:: The task ::
Each line holding the word "Coordinator" must appear in the answer, copied from the entries.
(Information Opens)
Lemma main_type_out : forall o fuel typ out raw s out1 raw1 s1,
  Cli.main_type o fuel typ (out, raw) s = Some (Ok (out1, raw1), s1) ->
  exists e, out1 = Cli.set_entry typ e out.
Proof.
  intros o fuel typ out raw s out1 raw1 s1 E. rewrite main_type_cases in E.
  destruct (Cli.fetch_extended_all_pages _ fuel (Cli.net s)) as [[r w0] | ];
    [ | discriminate ].
  destruct (let? t := r in Cli.unpack3 t) as [[[rows meta] pages] | e0];
    match type of E with
    | context [Cli.print ?l ?s0] => destruct (Cli.print l s0) as [[[[] | pe] s'] | ]
    end; try discriminate; injection E as <- _ _; eexists; reflexivity.
Qed.

Lemma main_types_out : forall o fuel types out raw w out' raw' w',
  Cli.main_types o fuel types (out, raw) w = Some (Ok (out', raw'), w') ->
  Paging.same_device out' out
  /\ (forall t, In t (map fst (Cli.out_extended out'))
                <-> In t (map fst (Cli.out_extended out)) \/ In t types)
  /\ (NoDup (map fst (Cli.out_extended out)) -> NoDup (map fst (Cli.out_extended out'))).
Proof.
  intros o fuel types. induction types as [ | typ types IH];
    intros out raw w out' raw' w' H; cbn [Cli.main_types] in H.
  - injection H as <- <- <-. unfold Paging.same_device.
    split; [ repeat split | split; [ intros t; cbn [In]; tauto | auto ] ].
  - unfold Cli.bindM in H.
    destruct (Cli.main_type o fuel typ (out, raw) w) as [[[[out1 raw1] | e1] w1] | ] eqn:E;
      try discriminate.
    destruct (IH _ _ _ _ _ _ H) as ((I1 & I2 & I3 & I4) & Hkeys & Hnodup).
    destruct (main_type_out _ _ _ _ _ _ _ _ _ E) as (e & ->).
    cbn [Cli.set_entry Cli.out_id Cli.out_name Cli.out_model
           Cli.out_status Cli.out_extended] in *.
    split; [ unfold Paging.same_device; repeat split; assumption | ].
    destruct (set_str_keys _ typ e (Cli.out_extended out)) as [(Hin & Hk) | (Hn & Hk)];
      rewrite Hk in *.
    + split; [ | exact Hnodup ].
      intros t. rewrite Hkeys. cbn [In]. split.
      * intros [ | ]; auto.
      * intros [ | [<- | ]]; auto.
    + split.
      * intros t. rewrite Hkeys, in_app_iff. cbn [In]. tauto.
      * intros Hnd. apply Hnodup. apply NoDup_app; [ exact Hnd | | ].
        -- constructor; [ intros [] | constructor ].
        -- intros x Hx [<- | []]. contradiction.
Qed.






(** Two devices, two types: an API error, a two-value result (the empty
    second page), a three-value result and an HTTP error.  All five requests
    are made, both devices are output and six lines are written. *)
Example main_loop_run :
  match Cli.main_loop Fixture.opts 10 ["position"; "voltage"]
          [Fixture.device "d1"; Fixture.device "d2"] ([], [])
          (Fixture.at_terminal Fixture.plain_terminal
             (Fixture.script
                [Fixture.ok Fixture.rate_limited;
                 Fixture.ok (Fixture.voltages [Fixture.voltage_row]);
                 Fixture.ok (Fixture.voltages []);
                 Fixture.ok (Fixture.paged [Fixture.sample 1]
                               [("page", JInt 1); ("total_pages", JInt 1)]);
                 HttpResponse 500 None]))
  with
  | Some (Ok (outs, _), s') =>
      Some (map Cli.out_extended outs, List.length (log (Cli.net s')),
            Cli.printed (Cli.tty s'))
  | _ => None
  end
  = Some ([[("position", Cli.ErrorEntry (MsgExtended "position" (JStr "rate limited")));
            ("voltage",
             Cli.ErrorEntry (MsgText "not enough values to unpack (expected 3, got 2)"))];
           [("position", Cli.RowsEntry [Fixture.sample 1] (JDict []));
            ("voltage", Cli.ErrorEntry (MsgStatus 500))]],
          5%nat,
          [Cli.DeviceLine (JStr "Car") (JStr "-") (JStr "d1") (JStr "-");
           Cli.ErrorLine "position" (MsgExtended "position" (JStr "rate limited"));
           Cli.ErrorLine "voltage"
             (MsgText "not enough values to unpack (expected 3, got 2)");
           Cli.DeviceLine (JStr "Car") (JStr "-") (JStr "d2") (JStr "-");
           Cli.ValueLine "position" 1 None (JInt 1);
           Cli.ErrorLine "voltage" (MsgStatus 500)]).
Proof. reflexivity. Qed.

(** X12: A run of the device loop that ends appends one item per device, in the
    order of the device list, with the id, name, model and status read from
    that device and exactly one entry for each distinct requested type. *)
Theorem main_outputs_every_device : forall o fuel types ds acc w outs raw w',
  Cli.main_loop o fuel types ds acc w = Some (Ok (outs, raw), w') ->
  exists items,
    outs = fst acc ++ items
    /\ Forall2 (fun d item =>
                  (exists header, Cli.device_header d = Ok header
                                  /\ Paging.same_device item header)
                  /\ (forall t, In t (map fst (Cli.out_extended item)) <-> In t types)
                  /\ NoDup (map fst (Cli.out_extended item)))
               ds items.
Proof.
  intros o fuel types ds. induction ds as [ | d ds IH];
    intros acc w outs raw w' H.
  - cbn [Cli.main_loop] in H. destruct acc as [outs0 raw0]. injection H as <- _ _.
    exists []. rewrite app_nil_r. split; [ reflexivity | constructor ].
  - rewrite main_loop_cons in H.
    destruct (Cli.device_header d) as [header | e] eqn:Eh; [ | discriminate ].
    destruct (Cli.print (Cli.header_line header) w) as [[[[] | e0] w0] | ];
      try discriminate.
    destruct (Cli.main_types o fuel types (header, snd acc) w0)
      as [[[[out1 raw1] | e1] w1] | ] eqn:E; try discriminate.
    cbn [fst snd] in H.
    destruct (IH _ _ _ _ _ H) as (items & -> & Hall).
    destruct (main_types_out _ _ _ _ _ _ _ _ _ E) as (Hsame & Hkeys & Hnodup).
    exists (out1 :: items). cbn [fst]. rewrite <- app_assoc.
    split; [ reflexivity | ]. constructor; [ | exact Hall ].
    split; [ exists header; split; [ exact Eh | exact Hsame ] | ].
    assert (Hempty : Cli.out_extended header = []).
    { unfold Cli.device_header in Eh.
      destruct d as [ | b | z | f | s | l | fields ]; try discriminate.
      cbn [py_get py_get_default rbind] in Eh.
      destruct (py_get_default _ "model" _) as [m | ]; [ | discriminate ].
      cbn [rbind] in Eh. injection Eh as <-. reflexivity. }
    rewrite Hempty in *. split.
    + intros t. rewrite Hkeys. cbn [map In]. tauto.
    + apply Hnodup. constructor.
Qed.

Lemma main_outputs_every_device_witness :
  exists items,
    List.length items = 2%nat
    /\ Forall (fun item => map fst (Cli.out_extended item) = ["position"; "voltage"]) items.
Proof.
  destruct (main_outputs_every_device Fixture.opts 10 ["position"; "voltage"]
              [Fixture.device "d1"; Fixture.device "d2"] ([], [])
              (Fixture.at_terminal Fixture.plain_terminal
                 (Fixture.script
                    [Fixture.ok Fixture.rate_limited;
                     Fixture.ok (Fixture.voltages [Fixture.voltage_row]);
                     Fixture.ok (Fixture.voltages []);
                     Fixture.ok (Fixture.paged [Fixture.sample 1]
                                   [("page", JInt 1); ("total_pages", JInt 1)]);
                     HttpResponse 500 None]))
              _ _ _ eq_refl) as (items & Hitems & _).
  exists items. cbn [fst app] in Hitems. rewrite <- Hitems.
  split; [ reflexivity | repeat constructor ].
Defined.

(* ===================================================================== *)
(** * The entities *)
(* ===================================================================== *)

Lemma py_equal_hashable : forall a b,
  hashable b = true -> Entities.py_equal a b = py_eq a b.
Proof.
  intros a b Hb.
  destruct b as [ | b | z | f | s | l | d ]; try discriminate;
    destruct a as [ | a | y | g | t | la | da ]; reflexivity.
Qed.

Lemma key_eqb_py_equal : forall k x,
  hashable x = true -> is_nan x = false -> key_eqb k x = true ->
  Entities.py_equal k x = true.
Proof.
  intros k x Hx Hn H. rewrite (py_equal_hashable _ _ Hx).
  unfold key_eqb in H. rewrite Hn, andb_false_r in H. exact H.
Qed.

Lemma lookup_some : forall V (d : list (json * V)) k v,
  Entities.lookup k d = Some v ->
  exists k', In k' (map fst d) /\ key_eqb k' k = true.
Proof.
  intros V d k v. induction d as [ | [k0 v0] d IH]; cbn [Entities.lookup]; [ discriminate | ].
  destruct (key_eqb k0 k) eqn:E.
  - intros _. exists k0. split; [ left; reflexivity | exact E ].
  - intros H. destruct (IH H) as (k' & Hin & Hk). exists k'. split; [ right; exact Hin | exact Hk ].
Qed.

Lemma find_device_absent : forall ds device_id,
  (forall d, In d ds -> exists id, py_get d "id" = Ok id) ->
  (forall d id, In d ds -> py_get d "id" = Ok id -> Entities.py_equal id device_id = false) ->
  Entities.find_device ds device_id = Ok (JDict []).
Proof.
  induction ds as [ | d ds IH]; intros device_id Hd Hno; cbn [Entities.find_device].
  - reflexivity.
  - destruct (Hd d (or_introl eq_refl)) as (id & Hid). rewrite Hid. cbn [rbind].
    rewrite (Hno d id (or_introl eq_refl) Hid).
    apply IH; intros; [ apply Hd | eapply Hno ]; try right; eassumption.
Qed.

Lemma extend_devices_objects : forall ds acc w acc' w',
  Coordinator.extend_devices ds acc w = (Ok acc', w') ->
  forall d, In d ds -> exists id, py_get d "id" = Ok id.
Proof.
  induction ds as [ | d ds IH]; intros acc w acc' w' H d0 Hin; [ destruct Hin | ].
  destruct Hin as [<- | Hin].
  - destruct (extend_devices_turn _ _ _ _ _ _ H) as (id & Hid & _). eauto.
  - destruct (extend_devices_turn _ _ _ _ _ _ H)
      as (id & _ & [(_ & H') | (_ & p & v & w1 & w2 & _ & _ & _ & H')]);
      apply (IH _ _ _ _ H' d0 Hin).
Qed.

(** X13: After a cycle with [fetch_extended] on, an entity whose device id
    (hashable, not NaN) equals the id of no device of the snapshot reads
    nothing and does not raise: every sensor value is [None], the three
    binary sensors are off, latitude and longitude are [None], and the
    attributes carry the id and [None]s. *)
Theorem absent_device_reads_nothing : forall w snap w' device_id,
  Coordinator._async_update_data true w = (Ok snap, w') ->
  hashable device_id = true ->
  is_nan device_id = false ->
  (forall d id, In d (Coordinator.devices snap) -> py_get d "id" = Ok id ->
     Entities.py_equal id device_id = false) ->
  (forall key, Entities.native_value snap device_id key = Ok JNull)
  /\ (forall key, In key (map (fun b => fst (fst b)) Entities.BINS) ->
        Entities.is_on snap device_id key = Ok (JBool false))
  /\ Entities.latitude snap device_id = Ok JNull
  /\ Entities.longitude snap device_id = Ok JNull
  /\ Entities.sensor_attributes snap device_id
     = Ok [("swetrack_id", device_id); ("last_update", JNull);
           ("voltage_servertime", JNull)]
  /\ Entities.tracker_attributes snap device_id
     = Ok [("swetrack_id", device_id); ("last_update", JNull);
           ("position_time", JNull)].
Proof.
  intros w snap w' device_id H Hh Hn Hno. apply update_ok_inv in H.
  destruct (update_body_ok_inv _ _ _ _ H) as (w1 & devs & _ & _ & _ & E4).
  assert (Hdev : Entities._device snap device_id = Ok (JDict [])).
  { apply find_device_absent; [ | exact Hno ].
    apply (extend_devices_objects _ _ _ _ _ E4). }
  assert (Hext : Entities.bundle_of snap device_id = Ok []).
  { unfold Entities.bundle_of, Entities.dict_get. rewrite Hh.
    destruct (Entities.lookup device_id (Coordinator.extended snap)) as [ext | ] eqn:El;
      [ exfalso | reflexivity ].
    destruct (lookup_some _ _ _ _ El) as (k & Hin & Hk).
    destruct (extend_devices_keys _ _ _ _ _ E4 k Hin) as [Habs | (d & Hd & Hid)];
      [ destruct Habs | ].
    pose proof (Hno d k Hd Hid) as C.
    rewrite (key_eqb_py_equal _ _ Hh Hn Hk) in C. discriminate. }
  split; [ | split; [ | split; [ | split; [ | split ] ] ] ].
  - intros key. unfold Entities.native_value. rewrite Hdev, Hext. cbn [rbind py_get].
    destruct (String.eqb key "battery_internal"); [ reflexivity | ].
    destruct (String.eqb key "external_voltage"); [ reflexivity | ].
    destruct (String.eqb key "speed_current"); [ reflexivity | ].
    destruct (String.eqb key "speed_limit"); reflexivity.
  - intros key Hkey. unfold Entities.is_on. rewrite Hdev.
    cbn in Hkey. destruct Hkey as [<- | [<- | [<- | []]]]; reflexivity.
  - unfold Entities.latitude, Entities.position_field. rewrite Hdev. reflexivity.
  - unfold Entities.longitude, Entities.position_field. rewrite Hdev. reflexivity.
  - unfold Entities.sensor_attributes. rewrite Hdev, Hext. reflexivity.
  - unfold Entities.tracker_attributes. rewrite Hdev, Hext. reflexivity.
Qed.

Lemma absent_device_reads_nothing_witness :
  Entities.native_value
    {| Coordinator.devices_payload :=
         [("success", JBool true);
          ("data", JDict [("devices", JList [Fixture.device "d1"])])];
       Coordinator.devices := [Fixture.device "d1"];
       Coordinator.extended :=
         [(JStr "d1", [("position_latest", Fixture.position_row)])] |}
    (JStr "gone") "external_voltage"
  = Ok JNull.
Proof.
  refine (proj1 (absent_device_reads_nothing
                   (Fixture.script [Fixture.ok (Fixture.device_list [Fixture.device "d1"]);
                                    Fixture.ok (Fixture.positions [Fixture.position_row]);
                                    Fixture.ok (Fixture.voltages [])])
                   _ _ (JStr "gone") eq_refl eq_refl eq_refl _) "external_voltage").
  intros d id [<- | []] Hid. injection Hid as <-. reflexivity.
Defined.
(Information Closes)
:: The completed task ::
  Coordinator.extend_devices ds acc w = (Ok acc', w') ->
  Coordinator._async_update_data true w = (Ok snap, w') ->
  (forall d id, In d (Coordinator.devices snap) -> py_get d "id" = Ok id ->
    destruct (Entities.lookup device_id (Coordinator.extended snap)) as [ext | ] eqn:El;
    {| Coordinator.devices_payload :=
       Coordinator.devices := [Fixture.device "d1"];
       Coordinator.extended :=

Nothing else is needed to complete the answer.